Merkezi Amerika olan Oyun Terapisi Derneği’nin sitesinde yapılan tanıma göre oyun terapisi; sistemli kuramsal bir modelin eğitimli oyun terapistlerce danışanların psikososyal sorunlarını çözümlemelerine veya hedeflenen gelişim düzeyini yakalamalarına yardımcı olmak amacıyla oyunun sağaltıcı gücünden faydalanılarak çocuklarla yapılan terapi türüdür. Bu tanımlama, oyun terapisinin sağlam kuramsal modeller üzerine inşa edilmiş bir terapötik yaklaşım olduğunun kanıtıdır. Oyun Terapisinin ilk ortaya çıkışı çocuk psikoterapisinin ortaya çıkışıyla aynı zaman dilimindedir. Oyunun terapötik tarafını psikoterapi literatürüne dahil eden ilk kişi Sigmund Freud olmuştur.Küçük Hans ile gerçekleştirdiği çalışmayla birlikte terapötik oyun fikrini ortaya atarken oyunu üç ana işlevde incelemiştir. Birincisi çocuğun kendini ifade etme becerisinin güçlenmesidir. İkincisi çocuğun ideasındaki isteklerinin gerçekleşmesi, son olarak üçüncüsü ise çocuğun deneyimlediği travmatik yaşantıların üstesinden gelmesidir. Oyunu terapötik olarak kullanan bir başka terapist de Anna Freud (1946) olmuştur. Anna Freud çocukla terapistin bir ittifak geliştirmesini mümkün kılması nedeniyle oyunun önemine inanmıştır. Melanie Klein (1955), psikanalitik çerçevede çocuk terapisinde oyunun kullanılması fikrini devam ettiren terapistlerden olmuştur. Ayrıca çok küçük yaştaki çocuklarla ilk çalışan psikanalisttir. Klein, oyunun bilinçdışı malzemenin bilinç düzeyine çıkmasına yardımcı olduğuna inanmaktadır.
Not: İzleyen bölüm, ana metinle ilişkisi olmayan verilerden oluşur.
(** * sdf: the [trace] sub-command ([traceCmd] of main.go)

    A shallow embedding of the file-access tracer of [sdf]: the Go
    function [traceCmd] launches a program under strace, reads the
    diagnostic stream line by line, takes the first double-quoted token of
    each line, and prints it without the [$HOME] prefix.

    Go strings are byte strings: they are modelled by [string] (a list of
    [ascii], one per byte), [len] by [String.length].  The operating
    system (search path, child process, its standard error) is a record of
    oracles; the effects of [traceCmd] are threaded through a small state
    and error monad, and every externally visible action is recorded in an
    event log.

    The rest of main.go follows in [Cli]: the commands that hand over to
    git, the confirmation prompt, the two initialisations and [main], over
    a log of actions that adds commands run and file-system calls to the
    events of the tracer. *)

From Stdlib Require Import String Ascii List Arith Bool Lia.
Import ListNotations.
Local Open Scope list_scope.
Local Open Scope string_scope.

(** ** Bytes and strings of the Go runtime *)

Module GoString.

(** The double-quote byte (34), the separator given to [strings.Split]
    (main.go:139). *)
Definition dquote : ascii := "034"%char.

(** The line-feed byte (10), the delimiter given to [ReadString]
    (main.go:135). *)
Definition newline : ascii := "010"%char.

(** The path separator written after [$HOME]. *)
Definition slash : ascii := "/"%char.

(** [len(s)]. *)
Definition len (s : string) : nat := String.length s.

(** [strings.HasPrefix(s, prefix)]:
    [len(s) >= len(prefix) && s[:len(prefix)] == prefix]. *)
Fixpoint HasPrefix (s prefix : string) {struct prefix} : bool :=
  match prefix, s with
  | EmptyString, _ => true
  | String _ _, EmptyString => false
  | String p prefix', String c s' =>
      if Ascii.eqb c p then HasPrefix s' prefix' else false
  end.

(** [strings.Split(s, sep)] for a separator of one byte, the only way the
    program calls it: the fragments of [s] between the occurrences of
    [sep]; one more fragment than there are occurrences, so the
    empty string splits into one empty fragment. *)
Fixpoint Split (s : string) (sep : ascii) : list string :=
  match s with
  | EmptyString => [EmptyString]
  | String c s' =>
      if Ascii.eqb c sep then EmptyString :: Split s' sep
      else match Split s' sep with
           | [] => [String c EmptyString]
           | t :: ts => String c t :: ts
           end
  end.

(** [unicode.IsSpace] on the ASCII range. *)
Definition isSpace (c : ascii) : bool :=
  let n := nat_of_ascii c in
  ((9 <=? n)%nat && (n <=? 13)%nat) || (n =? 32)%nat.

(** [strings.Fields(s)] on ASCII input: the maximal runs of bytes that
    are not white space.  [cur] is the field being read, if any. *)
Fixpoint FieldsFrom (cur : option string) (s : string) : list string :=
  match s with
  | EmptyString =>
      match cur with Some f => [f] | None => [] end
  | String c s' =>
      if isSpace c then
        match cur with
        | Some f => f :: FieldsFrom None s'
        | None => FieldsFrom None s'
        end
      else
        match cur with
        | Some f => FieldsFrom (Some (f ++ String c EmptyString)) s'
        | None => FieldsFrom (Some (String c EmptyString)) s'
        end
  end.

Definition Fields (s : string) : list string := FieldsFrom None s.

(** [bufio.Reader.ReadString(delim)] on a reader whose unread content is
    [buf], the writer's end being closed after it: the bytes up to and
    including the first [delim], what is left unread, and [false] for a
    nil error; when the content ends before a [delim] is found, the bytes
    read so far and [true] for [io.EOF]. *)
Fixpoint ReadString (buf : string) (delim : ascii)
  : string * string * bool :=
  match buf with
  | EmptyString => (EmptyString, EmptyString, true)
  | String c buf' =>
      if Ascii.eqb c delim then (String c EmptyString, buf', false)
      else let '(line, rest, eof) := ReadString buf' delim in
           (String c line, rest, eof)
  end.

End GoString.
Import GoString.

(** ** Outcomes: normal return, run-time panic, exhausted fuel *)

Inductive Outcome (A : Type) : Type :=
| Done (a : A)
| Panic (msg : string)
| OutOfFuel.

Arguments Done {A} a.
Arguments Panic {A} msg.
Arguments OutOfFuel {A}.

Definition bindO {A B} (o : Outcome A) (k : A -> Outcome B) : Outcome B :=
  match o with
  | Done a => k a
  | Panic msg => Panic msg
  | OutOfFuel => OutOfFuel
  end.

(** [l[i]]: an index out of range panics. *)
Definition index (l : list string) (i : nat) : Outcome string :=
  match nth_error l i with
  | Some x => Done x
  | None => Panic "index out of range"
  end.

(** [s[n:]]: a bound beyond [len(s)] panics. *)
Fixpoint sliceFrom (s : string) (n : nat) : Outcome string :=
  match n, s with
  | 0, _ => Done s
  | S _, EmptyString => Panic "slice bounds out of range"
  | S n', String _ s' => sliceFrom s' n'
  end.

(** ** The two pure steps of the loop body *)

(** The trace event parser, main.go:139-140: split the line on the
    double-quote byte and,
    when there are more than two fragments, take fragment 1. *)
Definition parseLine (line : string) : Outcome (option string) :=
  let temp := Split line dquote in
  if (2 <? length temp)%nat then
    bindO (index temp 1) (fun path => Done (Some path))
  else Done None.

(** The path normalizer, main.go:141-145, on the parsed path [temp[1]]:
    nothing unless the path has [userPath] as a prefix, nothing when its
    length is [uplen], otherwise the path from byte [uplen+1] on. *)
Definition normalize (path userPath : string) : Outcome (option string) :=
  let uplen := len userPath in
  if HasPrefix path userPath then
    if (len path =? uplen)%nat then Done None
    else bindO (sliceFrom path (uplen + 1)) (fun rel => Done (Some rel))
  else Done None.

(** ** The operating system and the effects of [traceCmd] *)

(** What the program asks of its environment: [exec.LookPath], whether
    [StderrPipe] fails, and, for the argument vector of a started child,
    the bytes the child writes to its standard error before closing it and
    its exit status. *)
Record OS : Type := mkOS {
  onPath : string -> bool;
  pipeFails : bool;
  childStderr : list string -> string;
  childStatus : list string -> nat
}.
(** ** verifyExceptionMessage and its placeholder *)

(** X5: a function that throws a [std::exception] whose [what()] is the
    placeholder text cannot be told from one that returns: when both leave
    the same process behind, [verifyExceptionMessage] does the same on
    both. *)
Theorem verifyExceptionMessage_placeholder_ambiguous f g options st st' :
  f st = (ThrewStd "*** no exception thrown ***", st') ->
  g st = (Returned, st') ->
  verifyExceptionMessage f options st = verifyExceptionMessage g options st.
Proof.
  intros Hf Hg. unfold verifyExceptionMessage. by rewrite Hf, Hg.
Qed.

Lemma verifyExceptionMessage_placeholder_ambiguous_witness :
  verifyExceptionMessage (fun st => (ThrewStd "*** no exception thrown ***", st))
    defaultOptions process0 =
  verifyExceptionMessage (fun st => (Returned, st)) defaultOptions process0.
Proof.
  apply (verifyExceptionMessage_placeholder_ambiguous
           (fun st => (ThrewStd "*** no exception thrown ***", st))
           (fun st => (Returned, st)) defaultOptions process0 process0);
    reflexivity.
Defined.

(** ** The loop of verifyAll *)

Section Loop.
Context {T C : Type} (converter : Converter T C).

Lemma verifyAll_iter_streamed header range captured options st :
  verifyAll_iter header range converter captured options st =
  verify (streamed header range converter captured) options st.
Proof.
  unfold verifyAll_iter, streamed.
  by destruct (forEach converter range _ captured).
Qed.



End Loop.


(** ** The text of a vector *)

Lemma split_at_newline t1 : forall t2 r1 r2,
  hasNewline t1 = false -> hasNewline t2 = false ->
  t1 +:+ newline +:+ r1 = t2 +:+ newline +:+ r2 ->
  t1 = t2 ∧ r1 = r2.
Proof.
  unfold hasNewline.
  induction t1 as [|c1 t1 IH]; intros [|c2 t2] r1 r2 H1 H2 Heq.
  - split; [done|]. by injection Heq.
  - injection Heq as Hc _. cbn in H2. by rewrite decide_True in H2.
  - injection Heq as Hc _. cbn in H1. by rewrite decide_True in H1.
  - rewrite !append_String in Heq. injection Heq as -> Heq.
    cbn in H1, H2. destruct (decide (Ascii.ascii_of_nat 10 = c2)); [done|].
    by destruct (IH t2 r1 r2 H1 H2 Heq) as [-> ->].
Qed.

Section VectorText.
Context {T : Type} (formatInt : Z -> string) (toString : T -> string).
Yüzeye çıkan bilinçdışı malzemenin terapist tarafından çözümlenebilip yorumlanmasının önünü açmıştır. Olumsuz deneyimin anlaşılması ve özümsenmesi konusundaki aşamalı yaklaşımı da oyun vasıtasıyla bu deneyimlerin yeniden yaşanması ve üzerinden gelinmesi ihtiyacını da kabul etmiştir. 20.yüzyılın ortalarında, Virginia Axline, çocuk ve oyun terapisine diğer görüşlere nazaran daha hümanist ve birey merkezli bakış açısıyla yaklaşmıştır. Axline, terapötik değişim için gerekli koşulların

koşulsuz olumlu kabul, empatik anlayış ve sahicilik olduğu inancını benimsemiştir. Ayrıca çocukların düşünce, duygu, ve isteklerini oyunla kelimelerden daha iyi ifade edebildiklerini belirtmiştir. Belirtilen kuramsal temellerle hızla gelişen oyun terapisi, çocuk ruh sağlığı alanında etkin bir tedavi yöntemi olarak kullanılmaya başlanmıştır. Dünya’da oyun terapisinin kullanımı 1930’lu yıllarda başlarken, ülkemizde 2010 yılından itibaren oyun terapisine ilgi artmaya başlamıştır. Çocuk ruh sağlığı alanında pek çok oyun terapi türü kullanılmaktadır. Güncel olarak kullanılan oyun terapi türleri; Çocuk Merkezli Oyun Terapisi, Deneyimsel Oyun Terapisi, Gelişimsel Oyun Terapisi, Theraplay, Kum Terapisi, Psikanalitik Oyun Terapisi ve Kukla Terapisidir.